··· Task input ···

Lemma init_particles_effect {A} (mumu sigmasq beta kw kv theta : float64)
    (gsamps : Z) (l : list A) :
  forall w,
  wp (comprehension l
        (fun _ => LangevinParticle_init mumu sigmasq beta kw kv theta gsamps)) w
    (fun ps w' =>
       ps = seq (length (objs w)) (length l) /\
       length (objs w') = (length (objs w) + length l)%nat /\
       length (arrs w') = (length (arrs w) + 5 * length l)%nat /\
       (forall r a, arrs w !! r = Some a -> arrs w' !! r = Some a) /\
       (forall r p, objs w !! r = Some p -> objs w' !! r = Some p) /\
       forall i, (i < length l)%nat ->
         exists p,
           objs w' !! (length (objs w) + i)%nat = Some p /\
           constructed sigmasq beta kv theta gsamps (length (arrs w) + 5 * i) p /\
           arrs w' !! acc p = Some (np_array1 [Fin 0; Fin 0; mumu]) /\
           arrs w' !! Ccc p =
             Some (np_array2 [[Fin 0; Fin 0; Fin 0];
                              [Fin 0; Fin 0; Fin 0];
                              [Fin 0; Fin 0; fmul sigmasq kw]])).
Proof.
  induction l as [| x l IH]; intros w; cbn [comprehension].
  - apply wp_ret. cbn [length seq]. split; [reflexivity |].
    split; [lia |]. split; [lia |]. split; [auto |]. split; [auto |].
    intros i Hi. lia.
  - apply wp_bind. eapply wp_mono; [apply LangevinParticle_init_effect |].
    cbn beta. intros r w1 (-> & p & a3 & a4 & a5 & Hobj & Harr & Hcon).
    apply wp_bind. eapply wp_mono; [apply (IH w1) |].
    cbn beta. intros ps w2 (-> & Hlo & Hla & Harrs & Hobjs & Hin). apply wp_ret.
    assert (Hlo1 : length (objs w1) = S (length (objs w))).
    { rewrite Hobj, length_app. cbn. lia. }
    assert (Hla1 : length (arrs w1) = (length (arrs w) + 5)%nat).
    { rewrite Harr, length_app. reflexivity. }
    split; [cbn [length seq]; rewrite Hlo1; reflexivity |].
    split; [cbn [length]; lia |]. split; [cbn [length]; lia |].
    split; [| split].
    + intros r a Ha. apply Harrs. rewrite Harr. apply lookup_app_Some_l. assumption.
    + intros r q Hq. apply Hobjs. rewrite Hobj. apply lookup_app_Some_l. assumption.
    + intros [| i] Hi.
      * exists p. rewrite Nat.add_0_r, Nat.mul_0_r, Nat.add_0_r.
        destruct Hcon as (Hacc & HCcc & Hrest).
        split; [apply Hobjs; rewrite Hobj; apply list_lookup_middle; reflexivity |].
        split; [repeat split; try assumption; apply Hrest |].
        rewrite Hacc, HCcc. split; apply Harrs; rewrite Harr.
        -- apply list_lookup_middle. reflexivity.
        -- rewrite lookup_app_r by lia.
           replace (S (length (arrs w)) - length (arrs w))%nat with 1%nat by lia.
           reflexivity.
      * cbn [length] in Hi. destruct (Hin i ltac:(lia)) as (q & Hq & Hqcon & Hqa & HqC).
        exists q.
        replace (length (objs w) + S i)%nat with (length (objs w1) + i)%nat by lia.
        replace (length (arrs w) + 5 * S i)%nat with (length (arrs w1) + 5 * i)%nat by lia.
        split; [assumption |]. split; [assumption |]. split; assumption.
Qed.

···

What the task asks.
Please make the answer a complete, exact reproduction of the records.

Answer box.
Lemma init_particles_effect {A} (mumu sigmasq beta kw kv theta : float64)
    (gsamps : Z) (l : list A) :
  forall w,
  wp (comprehension l
        (fun _ => LangevinParticle_init mumu sigmasq beta kw kv theta gsamps)) w
    (fun ps w' =>
       ps = seq (length (objs w)) (length l) /\
       length (objs w') = (length (objs w) + length l)%nat /\
       length (arrs w') = (length (arrs w) + 5 * length l)%nat /\
       (forall r a, arrs w !! r = Some a -> arrs w' !! r = Some a) /\
       (forall r p, objs w !! r = Some p -> objs w' !! r = Some p) /\
       forall i, (i < length l)%nat ->
         exists p,
           objs w' !! (length (objs w) + i)%nat = Some p /\
           constructed sigmasq beta kv theta gsamps (length (arrs w) + 5 * i) p /\
           arrs w' !! acc p = Some (np_array1 [Fin 0; Fin 0; mumu]) /\
           arrs w' !! Ccc p =
             Some (np_array2 [[Fin 0; Fin 0; Fin 0];
                              [Fin 0; Fin 0; Fin 0];
                              [Fin 0; Fin 0; fmul sigmasq kw]])).
Proof.
  induction l as [| x l IH]; intros w; cbn [comprehension].
  - apply wp_ret. cbn [length seq]. split; [reflexivity |].
    split; [lia |]. split; [lia |]. split; [auto |]. split; [auto |].
    intros i Hi. lia.
  - apply wp_bind. eapply wp_mono; [apply LangevinParticle_init_effect |].
    cbn beta. intros r w1 (-> & p & a3 & a4 & a5 & Hobj & Harr & Hcon).
    apply wp_bind. eapply wp_mono; [apply (IH w1) |].
    cbn beta. intros ps w2 (-> & Hlo & Hla & Harrs & Hobjs & Hin). apply wp_ret.
    assert (Hlo1 : length (objs w1) = S (length (objs w))).
    { rewrite Hobj, length_app. cbn. lia. }
    assert (Hla1 : length (arrs w1) = (length (arrs w) + 5)%nat).
    { rewrite Harr, length_app. reflexivity. }
    split; [cbn [length seq]; rewrite Hlo1; reflexivity |].
    split; [cbn [length]; lia |]. split; [cbn [length]; lia |].
    split; [| split].
    + intros r a Ha. apply Harrs. rewrite Harr. apply lookup_app_Some_l. assumption.
    + intros r q Hq. apply Hobjs. rewrite Hobj. apply lookup_app_Some_l. assumption.
    + intros [| i] Hi.
      * exists p. rewrite Nat.add_0_r, Nat.mul_0_r, Nat.add_0_r.
        destruct Hcon as (Hacc & HCcc & Hrest).
        split; [apply Hobjs; rewrite Hobj; apply list_lookup_middle; reflexivity |].
        split; [repeat split; try assumption; apply Hrest |].
        rewrite Hacc, HCcc. split; apply Harrs; rewrite Harr.
        -- apply list_lookup_middle. reflexivity.
        -- rewrite lookup_app_r by lia.
           replace (S (length (arrs w)) - length (arrs w))%nat with 1%nat by lia.
           reflexivity.
      * cbn [length] in Hi. destruct (Hin i ltac:(lia)) as (q & Hq & Hqcon & Hqa & HqC).
        exists q.
        replace (length (objs w) + S i)%nat with (length (objs w1) + i)%nat by lia.
        replace (length (arrs w) + 5 * S i)%nat with (length (arrs w1) + 5 * i)%nat by lia.
        split; [assumption |]. split; [assumption |]. split; assumption.
Qed.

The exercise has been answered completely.